Bill is dying at the moment. Two years ago he watched Reg breathing his last in the traumatic funeral service that was supposed to be for someone else entirely, as the paramedics battled around him, and muttered, 'Let him go, let him go.' Now it's Bill's own turn. The last time I saw him in hospital, he could just about say my name and the phrase 'I go in and out', which cost him a lot of effort. A week later, lying in bed instead of sitting beside it, he couldn't say anything no matter how hard he tried. He looked dehydrated to me, his lips dry and flaky, but wouldn't or couldn't take any water from a straw, and happily a doctor came by so I was able to tell her: she would put him on some fluids, she said. The doctor gone, Bill's eyes mainly looked forward rather than at me. I assured him of the love of the parish and of God for him. And he started to cry out. I couldn't tell whether it meant laughter or distress. I have known the most faithful people, and Bill is nothing if not that, collapse into numbness or rage at the end, as though they never really believed it was going to happen to them. But whatever he felt, he couldn't communicate to me in any way I could understand. It was under the chain of inarticulacy.

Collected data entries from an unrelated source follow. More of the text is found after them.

Lemma call_tool_unknown_name (env : Env) (name : pystr) (arguments : Dict)
    (log : list Event) :
  name <> TOOL_NAME ->
  call_tool env name arguments log
  = (Ok [text_content (cps "ERROR: Could not generate code - Unknown tool: " ++ name)],
     log).
Proof.
  intros Hn. unfold call_tool, try_except.
  destruct (pystr_eqb name TOOL_NAME) eqn:E;
    [apply pystr_eqb_eq in E; contradiction |].
  reflexivity.
Qed.

(** The handler on the recognized tool name, with the prompt argument
    [prompt] (defaulting to the empty string). *)
Lemma call_tool_known (env : Env) (arguments : Dict) (log : list Event) :
  call_tool env TOOL_NAME arguments log
  = let prompt := dict_get arguments (cps "prompt") (JStr []) in
    if negb (truthy prompt) then
      (Ok [text_content (cps "ERROR: No prompt provided")], log)
    else
      match openai_generate env prompt log with
      | (Ok code, log') => (Ok [text_content code], log')
      | (Err _, log') =>
          (Ok [text_content (generate_basic_overlay_code prompt)],
           EvBasic prompt :: log')
      end.
Proof.
  unfold call_tool, try_except. rewrite pystr_eqb_refl. cbv zeta.
  set (pr := dict_get arguments (cps "prompt") (JStr [])).
  destruct (truthy pr); [| reflexivity].
  cbv [negb bind ret call_basic emit].
  destruct (openai_generate env pr log) as [[code | e] log']; reflexivity.
Qed.

(** [(C2)] (amended) A request naming any operation other than
    [generate_overlay_script] is answered with the single text item
    ["ERROR: Could not generate code - Unknown tool: <name>"], and neither
    the OpenAI path nor the fallback is invoked (the log is unchanged). *)
Theorem call_tool_unknown_tool_text (env : Env) (name : pystr) (arguments : Dict)
    (log : list Event) (Hn : name <> TOOL_NAME) :
  call_tool env name arguments log
  = (Ok [text_content (cps "ERROR: Could not generate code - Unknown tool: " ++ name)],
     log).
Proof. apply call_tool_unknown_name. exact Hn. Qed.

Lemma call_tool_unknown_tool_text_witness :
  cps "draw" <> TOOL_NAME
  /\ call_tool env_no_openai (cps "draw") [] []
     = (Ok [text_content (cps "ERROR: Could not generate code - Unknown tool: draw")], []).
Proof.
  assert (H : cps "draw" <> TOOL_NAME) by discriminate.
  split; [exact H | apply (call_tool_unknown_tool_text env_no_openai (cps "draw") [] [] H)].
Defined.

(** [(C2)] Counterexample: an unknown tool name is not signalled as a
    raised error; the handler returns a textual [ERROR:] result. *)
Lemma call_tool_unknown_not_raised :
  call_tool env_no_openai (cps "draw") [] []
  = (Ok [text_content (cps "ERROR: Could not generate code - Unknown tool: draw")], [])
  /\ forall e log', call_tool env_no_openai (cps "draw") [] [] <> (Err e, log').
Proof.
  split; [vm_compute; reflexivity |].
  intros e log' H. vm_compute in H. discriminate.
Qed.

(** [(C3)] When the [prompt] argument is absent or the empty string, the
    handler returns exactly ["ERROR: No prompt provided"] and invokes
    neither generator (the log is unchanged). *)
Theorem call_tool_no_prompt (env : Env) (arguments : Dict) (log : list Event)
    (Hp : dict_lookup arguments (cps "prompt") = None
          \/ dict_lookup arguments (cps "prompt") = Some (JStr [])) :
  call_tool env TOOL_NAME arguments log
  = (Ok [text_content (cps "ERROR: No prompt provided")], log).
Proof.
  rewrite call_tool_known. cbv zeta. unfold dict_get.
  destruct Hp as [-> | ->]; reflexivity.
Qed.

Lemma call_tool_no_prompt_witness :
  (dict_lookup [] (cps "prompt") = None
   \/ dict_lookup [] (cps "prompt") = Some (JStr []))
  /\ call_tool env_no_openai TOOL_NAME [] []
     = (Ok [text_content (cps "ERROR: No prompt provided")], []).
Proof.
  assert (H : dict_lookup [] (cps "prompt") = None
              \/ dict_lookup [] (cps "prompt") = Some (JStr [])) by (left; reflexivity).
  split; [exact H | apply (call_tool_no_prompt env_no_openai [] [] H)].
Defined.

(** [(C4)] Whenever the OpenAI path fails, whatever the failure, the handler
    returns exactly the fallback's string for the same prompt. *)
Theorem call_tool_llm_failure_fallback (env : Env) (arguments : Dict)
    (log log' : list Event) (prompt : JsonVal) (e : PyExc)
    (Hp : dict_get arguments (cps "prompt") (JStr []) = prompt)
    (Ht : truthy prompt = true)
    (Hf : openai_generate env prompt log = (Err e, log')) :
  call_tool env TOOL_NAME arguments log
  = (Ok [text_content (generate_basic_overlay_code prompt)], EvBasic prompt :: log').
Proof.
  rewrite call_tool_known. cbv zeta. rewrite Hp, Ht. simpl negb. cbv iota.
  rewrite Hf. reflexivity.
Qed.

Lemma call_tool_llm_failure_fallback_witness :
  call_tool env_no_openai TOOL_NAME [(cps "prompt", JStr (cps "draw a circle"))] []
  = (Ok [text_content (generate_basic_overlay_code (JStr (cps "draw a circle")))],
     [EvBasic (JStr (cps "draw a circle")); EvTryOpenAI (JStr (cps "draw a circle"))]).
Proof.
  apply (call_tool_llm_failure_fallback env_no_openai
           [(cps "prompt", JStr (cps "draw a circle"))] [] 
           [EvTryOpenAI (JStr (cps "draw a circle"))] (JStr (cps "draw a circle"))
           (mkExc "ModuleNotFoundError" (cps "No module named 'openai'")));
    vm_compute; reflexivity.
Defined.

(** [(C9)] The handler is total: for every tool name and arguments it
    returns a one-element list holding a text item, no exception escapes;
    an unknown name gives ["ERROR: Could not generate code - Unknown tool:
    <name>"]. *)
Theorem call_tool_total (env : Env) (name : pystr) (arguments : Dict)
    (log : list Event) :
  (exists t log', call_tool env name arguments log = (Ok [t], log')
                  /\ tc_type t = cps "text")
  /\ (name <> TOOL_NAME ->
      call_tool env name arguments log
      = (Ok [text_content (cps "ERROR: Could not generate code - Unknown tool: "
                           ++ name)], log)).
Proof.
  destruct (pystr_eqb name TOOL_NAME) eqn:E.
  - apply pystr_eqb_eq in E. subst name.
    split; [| intros Hn; contradiction].
    rewrite call_tool_known. cbv zeta.
    destruct (negb (truthy (dict_get arguments (cps "prompt") (JStr []))));
      [eexists; eexists; split; reflexivity |].
    destruct (openai_generate env (dict_get arguments (cps "prompt") (JStr [])) log)
      as [[code | e] log']; eexists; eexists; split; reflexivity.
  - assert (Hn : name <> TOOL_NAME)
      by (intros H; subst name; rewrite pystr_eqb_refl in E; discriminate).
    split; [| intros _; apply call_tool_unknown_name; exact Hn].
    rewrite (call_tool_unknown_name env name arguments log Hn).
    eexists; eexists; split; reflexivity.
Qed.

Lemma call_tool_total_witness :
  cps "list_tools" <> TOOL_NAME
  /\ call_tool env_no_openai (cps "list_tools") [] []
     = (Ok [text_content (cps "ERROR: Could not generate code - Unknown tool: list_tools")],
        []).
Proof.
  assert (H : cps "list_tools" <> TOOL_NAME) by discriminate.
  split; [exact H |].
  apply (proj2 (call_tool_total env_no_openai (cps "list_tools") [] []) H).
Defined.

(** *** Whitespace-only prompts *)

Lemma py_lower_char_space (c : N) : py_isspace c = true -> py_lower_char c = [c].
Proof.
  intros H. unfold py_isspace in H.
  rewrite ?orb_true_iff, ?andb_true_iff, ?N.leb_le, ?N.eqb_eq in H.
  unfold py_lower_char.
  repeat match goal with
  | |- context [if ?b then _ else _] =>
      let E := fresh "E" in
      destruct b eqn:E;
      [exfalso; rewrite ?andb_true_iff, ?N.leb_le, ?N.eqb_eq in E; lia |]
  end.
  reflexivity.
Qed.

Lemma py_lower_space (p : pystr) : forallb py_isspace p = true -> py_lower p = p.
Proof.
  induction p as [| c p IH]; simpl; [reflexivity |].
  rewrite andb_true_iff. intros [Hc Hp].
  unfold py_lower in IH |- *. simpl. rewrite py_lower_char_space, IH by assumption.
  reflexivity.
Qed.

Lemma py_contains_head (s : pystr) (c : N) (w : pystr) :
  py_contains s (c :: w) = true -> In c s.
Proof.
  induction s as [| x s IH]; simpl; [discriminate |].
  rewrite orb_true_iff, andb_true_iff, N.eqb_eq.
  intros [[-> _] | H]; [left; reflexivity | right; apply IH; exact H].
Qed.

(** Every keyword starts with a code point that is not whitespace. *)
Definition starts_visible (kw : pystr) : bool :=
  match kw with c :: _ => negb (py_isspace c) | [] => false end.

There is nothing peaceful about this slow death. It's a battle, a concluding struggle to the end of a long life, as the body closes down. I suppose it's unreasonable to expect anything else, and we should brace ourselves for it: anything else is a bonus. But what a damnable business it is. In humanist terms, are there any earthly pleasures that can balance the terrible process of leaving them?
March 30th is also the 27th anniversary of the release of Dry and so I have listened to it again in line with my devotional programme. The unfocused rage behind it was helpful. 'Happy and Bleeding' is about a specifically female experience, but there was something applicable about some of the lyrics:
This fruit was bruised
dropped off and blue
out of season ...
Long overdue
too early and it's late, too
If it were not for the Cross, for the divine sharing in the human sorrow, I would not be here doing this, I can tell you. Even with it, holding on to faith is a near thing.